▶ [Exercise details] Please print the whole of the listing that follows exactly.

▶ [Provided data]
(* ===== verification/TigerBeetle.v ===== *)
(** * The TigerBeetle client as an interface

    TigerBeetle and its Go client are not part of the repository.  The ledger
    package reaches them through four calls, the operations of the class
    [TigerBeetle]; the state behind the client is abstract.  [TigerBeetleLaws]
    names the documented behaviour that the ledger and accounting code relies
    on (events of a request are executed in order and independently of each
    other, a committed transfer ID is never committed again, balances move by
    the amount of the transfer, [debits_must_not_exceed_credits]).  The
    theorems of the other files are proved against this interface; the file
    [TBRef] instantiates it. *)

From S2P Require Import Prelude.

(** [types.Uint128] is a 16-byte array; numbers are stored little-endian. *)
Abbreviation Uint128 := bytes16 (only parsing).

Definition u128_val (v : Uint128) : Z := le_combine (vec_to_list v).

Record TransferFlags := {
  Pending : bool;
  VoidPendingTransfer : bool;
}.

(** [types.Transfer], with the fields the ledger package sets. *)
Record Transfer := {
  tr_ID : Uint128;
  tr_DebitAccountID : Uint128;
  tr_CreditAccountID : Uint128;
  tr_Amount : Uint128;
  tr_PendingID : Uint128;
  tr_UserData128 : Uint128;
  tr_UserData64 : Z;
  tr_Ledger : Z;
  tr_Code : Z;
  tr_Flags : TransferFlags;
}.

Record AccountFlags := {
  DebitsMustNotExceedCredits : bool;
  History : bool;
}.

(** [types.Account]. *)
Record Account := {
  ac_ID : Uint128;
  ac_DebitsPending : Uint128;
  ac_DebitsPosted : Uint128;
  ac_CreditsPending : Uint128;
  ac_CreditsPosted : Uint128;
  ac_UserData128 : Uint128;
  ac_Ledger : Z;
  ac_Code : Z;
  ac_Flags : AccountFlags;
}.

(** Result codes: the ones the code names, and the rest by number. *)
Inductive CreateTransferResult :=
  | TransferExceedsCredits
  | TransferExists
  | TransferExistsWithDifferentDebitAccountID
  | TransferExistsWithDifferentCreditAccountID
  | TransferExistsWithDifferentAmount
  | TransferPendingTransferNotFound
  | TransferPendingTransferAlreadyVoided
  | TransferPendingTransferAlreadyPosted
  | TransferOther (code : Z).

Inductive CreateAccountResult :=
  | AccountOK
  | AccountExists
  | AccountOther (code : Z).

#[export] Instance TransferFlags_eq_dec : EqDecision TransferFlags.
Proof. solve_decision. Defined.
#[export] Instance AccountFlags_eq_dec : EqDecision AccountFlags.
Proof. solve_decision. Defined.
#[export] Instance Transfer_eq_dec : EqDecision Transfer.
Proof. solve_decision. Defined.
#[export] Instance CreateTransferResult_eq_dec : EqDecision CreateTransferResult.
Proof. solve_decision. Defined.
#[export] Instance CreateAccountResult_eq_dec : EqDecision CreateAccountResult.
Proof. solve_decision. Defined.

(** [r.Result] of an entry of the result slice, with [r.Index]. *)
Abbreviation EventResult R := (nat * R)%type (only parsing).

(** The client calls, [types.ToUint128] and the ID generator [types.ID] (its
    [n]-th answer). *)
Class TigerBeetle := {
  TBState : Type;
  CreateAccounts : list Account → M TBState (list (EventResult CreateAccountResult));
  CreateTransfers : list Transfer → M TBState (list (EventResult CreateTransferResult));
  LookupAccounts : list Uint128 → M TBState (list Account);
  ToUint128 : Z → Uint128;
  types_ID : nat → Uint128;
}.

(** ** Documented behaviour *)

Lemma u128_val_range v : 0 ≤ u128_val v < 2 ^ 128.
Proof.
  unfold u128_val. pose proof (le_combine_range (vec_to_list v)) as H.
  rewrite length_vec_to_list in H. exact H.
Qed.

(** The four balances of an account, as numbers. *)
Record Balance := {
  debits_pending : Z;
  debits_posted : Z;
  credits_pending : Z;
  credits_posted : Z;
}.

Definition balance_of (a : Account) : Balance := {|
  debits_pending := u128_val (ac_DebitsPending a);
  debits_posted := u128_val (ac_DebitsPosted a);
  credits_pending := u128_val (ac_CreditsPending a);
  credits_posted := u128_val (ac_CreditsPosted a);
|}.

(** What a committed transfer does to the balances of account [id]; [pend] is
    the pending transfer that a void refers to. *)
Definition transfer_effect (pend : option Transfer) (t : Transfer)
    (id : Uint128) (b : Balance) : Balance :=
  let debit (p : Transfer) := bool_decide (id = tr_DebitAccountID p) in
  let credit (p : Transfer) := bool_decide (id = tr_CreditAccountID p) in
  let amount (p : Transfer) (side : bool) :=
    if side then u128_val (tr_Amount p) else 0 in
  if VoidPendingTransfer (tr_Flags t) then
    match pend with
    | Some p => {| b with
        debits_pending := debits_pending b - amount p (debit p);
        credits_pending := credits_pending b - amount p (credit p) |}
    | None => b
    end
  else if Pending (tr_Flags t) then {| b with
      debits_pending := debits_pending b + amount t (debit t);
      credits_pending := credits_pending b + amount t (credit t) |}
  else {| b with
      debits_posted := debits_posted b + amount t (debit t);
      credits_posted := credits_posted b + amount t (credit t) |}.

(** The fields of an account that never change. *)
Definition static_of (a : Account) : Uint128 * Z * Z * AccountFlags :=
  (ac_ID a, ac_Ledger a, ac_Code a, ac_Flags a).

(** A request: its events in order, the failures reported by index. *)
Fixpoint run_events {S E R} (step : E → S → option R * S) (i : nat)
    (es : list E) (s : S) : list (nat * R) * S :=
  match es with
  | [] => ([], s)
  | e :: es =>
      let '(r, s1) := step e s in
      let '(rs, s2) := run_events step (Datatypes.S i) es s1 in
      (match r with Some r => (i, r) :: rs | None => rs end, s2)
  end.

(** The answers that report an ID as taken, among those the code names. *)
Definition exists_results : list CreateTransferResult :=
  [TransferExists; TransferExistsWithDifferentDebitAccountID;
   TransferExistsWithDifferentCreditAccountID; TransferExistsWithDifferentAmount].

▶ [Exercise result]
(* ===== verification/TigerBeetle.v ===== *)
(** * The TigerBeetle client as an interface

    TigerBeetle and its Go client are not part of the repository.  The ledger
    package reaches them through four calls, the operations of the class
    [TigerBeetle]; the state behind the client is abstract.  [TigerBeetleLaws]
    names the documented behaviour that the ledger and accounting code relies
    on (events of a request are executed in order and independently of each
    other, a committed transfer ID is never committed again, balances move by
    the amount of the transfer, [debits_must_not_exceed_credits]).  The
    theorems of the other files are proved against this interface; the file
    [TBRef] instantiates it. *)

From S2P Require Import Prelude.

(** [types.Uint128] is a 16-byte array; numbers are stored little-endian. *)
Abbreviation Uint128 := bytes16 (only parsing).

Definition u128_val (v : Uint128) : Z := le_combine (vec_to_list v).

Record TransferFlags := {
  Pending : bool;
  VoidPendingTransfer : bool;
}.

(** [types.Transfer], with the fields the ledger package sets. *)
Record Transfer := {
  tr_ID : Uint128;
  tr_DebitAccountID : Uint128;
  tr_CreditAccountID : Uint128;
  tr_Amount : Uint128;
  tr_PendingID : Uint128;
  tr_UserData128 : Uint128;
  tr_UserData64 : Z;
  tr_Ledger : Z;
  tr_Code : Z;
  tr_Flags : TransferFlags;
}.

Record AccountFlags := {
  DebitsMustNotExceedCredits : bool;
  History : bool;
}.

(** [types.Account]. *)
Record Account := {
  ac_ID : Uint128;
  ac_DebitsPending : Uint128;
  ac_DebitsPosted : Uint128;
  ac_CreditsPending : Uint128;
  ac_CreditsPosted : Uint128;
  ac_UserData128 : Uint128;
  ac_Ledger : Z;
  ac_Code : Z;
  ac_Flags : AccountFlags;
}.

(** Result codes: the ones the code names, and the rest by number. *)
Inductive CreateTransferResult :=
  | TransferExceedsCredits
  | TransferExists
  | TransferExistsWithDifferentDebitAccountID
  | TransferExistsWithDifferentCreditAccountID
  | TransferExistsWithDifferentAmount
  | TransferPendingTransferNotFound
  | TransferPendingTransferAlreadyVoided
  | TransferPendingTransferAlreadyPosted
  | TransferOther (code : Z).

Inductive CreateAccountResult :=
  | AccountOK
  | AccountExists
  | AccountOther (code : Z).

#[export] Instance TransferFlags_eq_dec : EqDecision TransferFlags.
Proof. solve_decision. Defined.
#[export] Instance AccountFlags_eq_dec : EqDecision AccountFlags.
Proof. solve_decision. Defined.
#[export] Instance Transfer_eq_dec : EqDecision Transfer.
Proof. solve_decision. Defined.
#[export] Instance CreateTransferResult_eq_dec : EqDecision CreateTransferResult.
Proof. solve_decision. Defined.
#[export] Instance CreateAccountResult_eq_dec : EqDecision CreateAccountResult.
Proof. solve_decision. Defined.

(** [r.Result] of an entry of the result slice, with [r.Index]. *)
Abbreviation EventResult R := (nat * R)%type (only parsing).

(** The client calls, [types.ToUint128] and the ID generator [types.ID] (its
    [n]-th answer). *)
Class TigerBeetle := {
  TBState : Type;
  CreateAccounts : list Account → M TBState (list (EventResult CreateAccountResult));
  CreateTransfers : list Transfer → M TBState (list (EventResult CreateTransferResult));
  LookupAccounts : list Uint128 → M TBState (list Account);
  ToUint128 : Z → Uint128;
  types_ID : nat → Uint128;
}.

(** ** Documented behaviour *)

Lemma u128_val_range v : 0 ≤ u128_val v < 2 ^ 128.
Proof.
  unfold u128_val. pose proof (le_combine_range (vec_to_list v)) as H.
  rewrite length_vec_to_list in H. exact H.
Qed.

(** The four balances of an account, as numbers. *)
Record Balance := {
  debits_pending : Z;
  debits_posted : Z;
  credits_pending : Z;
  credits_posted : Z;
}.

Definition balance_of (a : Account) : Balance := {|
  debits_pending := u128_val (ac_DebitsPending a);
  debits_posted := u128_val (ac_DebitsPosted a);
  credits_pending := u128_val (ac_CreditsPending a);
  credits_posted := u128_val (ac_CreditsPosted a);
|}.

(** What a committed transfer does to the balances of account [id]; [pend] is
    the pending transfer that a void refers to. *)
Definition transfer_effect (pend : option Transfer) (t : Transfer)
    (id : Uint128) (b : Balance) : Balance :=
  let debit (p : Transfer) := bool_decide (id = tr_DebitAccountID p) in
  let credit (p : Transfer) := bool_decide (id = tr_CreditAccountID p) in
  let amount (p : Transfer) (side : bool) :=
    if side then u128_val (tr_Amount p) else 0 in
  if VoidPendingTransfer (tr_Flags t) then
    match pend with
    | Some p => {| b with
        debits_pending := debits_pending b - amount p (debit p);
        credits_pending := credits_pending b - amount p (credit p) |}
    | None => b
    end
  else if Pending (tr_Flags t) then {| b with
      debits_pending := debits_pending b + amount t (debit t);
      credits_pending := credits_pending b + amount t (credit t) |}
  else {| b with
      debits_posted := debits_posted b + amount t (debit t);
      credits_posted := credits_posted b + amount t (credit t) |}.

(** The fields of an account that never change. *)
Definition static_of (a : Account) : Uint128 * Z * Z * AccountFlags :=
  (ac_ID a, ac_Ledger a, ac_Code a, ac_Flags a).

(** A request: its events in order, the failures reported by index. *)
Fixpoint run_events {S E R} (step : E → S → option R * S) (i : nat)
    (es : list E) (s : S) : list (nat * R) * S :=
  match es with
  | [] => ([], s)
  | e :: es =>
      let '(r, s1) := step e s in
      let '(rs, s2) := run_events step (Datatypes.S i) es s1 in
      (match r with Some r => (i, r) :: rs | None => rs end, s2)
  end.

(** The answers that report an ID as taken, among those the code names. *)
Definition exists_results : list CreateTransferResult :=
  [TransferExists; TransferExistsWithDifferentDebitAccountID;
   TransferExistsWithDifferentCreditAccountID; TransferExistsWithDifferentAmount].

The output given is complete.